▶ Supplied records
----
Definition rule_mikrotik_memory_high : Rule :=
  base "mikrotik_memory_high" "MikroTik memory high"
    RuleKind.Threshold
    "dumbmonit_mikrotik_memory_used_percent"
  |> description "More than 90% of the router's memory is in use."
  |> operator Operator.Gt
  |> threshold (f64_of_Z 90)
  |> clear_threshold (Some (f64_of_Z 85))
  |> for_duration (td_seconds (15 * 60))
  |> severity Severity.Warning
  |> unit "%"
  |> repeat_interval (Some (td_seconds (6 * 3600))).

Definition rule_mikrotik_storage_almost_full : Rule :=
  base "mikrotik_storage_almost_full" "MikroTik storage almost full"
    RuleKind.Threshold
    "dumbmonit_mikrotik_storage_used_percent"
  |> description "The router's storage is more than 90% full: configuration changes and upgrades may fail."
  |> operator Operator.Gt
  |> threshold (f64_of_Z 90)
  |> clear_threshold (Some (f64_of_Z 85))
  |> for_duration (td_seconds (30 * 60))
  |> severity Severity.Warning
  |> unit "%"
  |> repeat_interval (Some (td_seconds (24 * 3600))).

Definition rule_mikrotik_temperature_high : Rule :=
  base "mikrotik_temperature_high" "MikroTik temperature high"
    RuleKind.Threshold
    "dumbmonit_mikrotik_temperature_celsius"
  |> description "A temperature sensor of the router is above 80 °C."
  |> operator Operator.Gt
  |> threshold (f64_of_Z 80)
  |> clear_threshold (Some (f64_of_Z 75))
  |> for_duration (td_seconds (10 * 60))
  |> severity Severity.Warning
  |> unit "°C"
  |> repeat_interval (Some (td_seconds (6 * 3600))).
----
▶ Problem description
Give back the material above in full, exactly as it reads.

▶ Task answer
Definition rule_mikrotik_memory_high : Rule :=
  base "mikrotik_memory_high" "MikroTik memory high"
    RuleKind.Threshold
    "dumbmonit_mikrotik_memory_used_percent"
  |> description "More than 90% of the router's memory is in use."
  |> operator Operator.Gt
  |> threshold (f64_of_Z 90)
  |> clear_threshold (Some (f64_of_Z 85))
  |> for_duration (td_seconds (15 * 60))
  |> severity Severity.Warning
  |> unit "%"
  |> repeat_interval (Some (td_seconds (6 * 3600))).

Definition rule_mikrotik_storage_almost_full : Rule :=
  base "mikrotik_storage_almost_full" "MikroTik storage almost full"
    RuleKind.Threshold
    "dumbmonit_mikrotik_storage_used_percent"
  |> description "The router's storage is more than 90% full: configuration changes and upgrades may fail."
  |> operator Operator.Gt
  |> threshold (f64_of_Z 90)
  |> clear_threshold (Some (f64_of_Z 85))
  |> for_duration (td_seconds (30 * 60))
  |> severity Severity.Warning
  |> unit "%"
  |> repeat_interval (Some (td_seconds (24 * 3600))).

Definition rule_mikrotik_temperature_high : Rule :=
  base "mikrotik_temperature_high" "MikroTik temperature high"
    RuleKind.Threshold
    "dumbmonit_mikrotik_temperature_celsius"
  |> description "A temperature sensor of the router is above 80 °C."
  |> operator Operator.Gt
  |> threshold (f64_of_Z 80)
  |> clear_threshold (Some (f64_of_Z 75))
  |> for_duration (td_seconds (10 * 60))
  |> severity Severity.Warning
  |> unit "°C"
  |> repeat_interval (Some (td_seconds (6 * 3600))).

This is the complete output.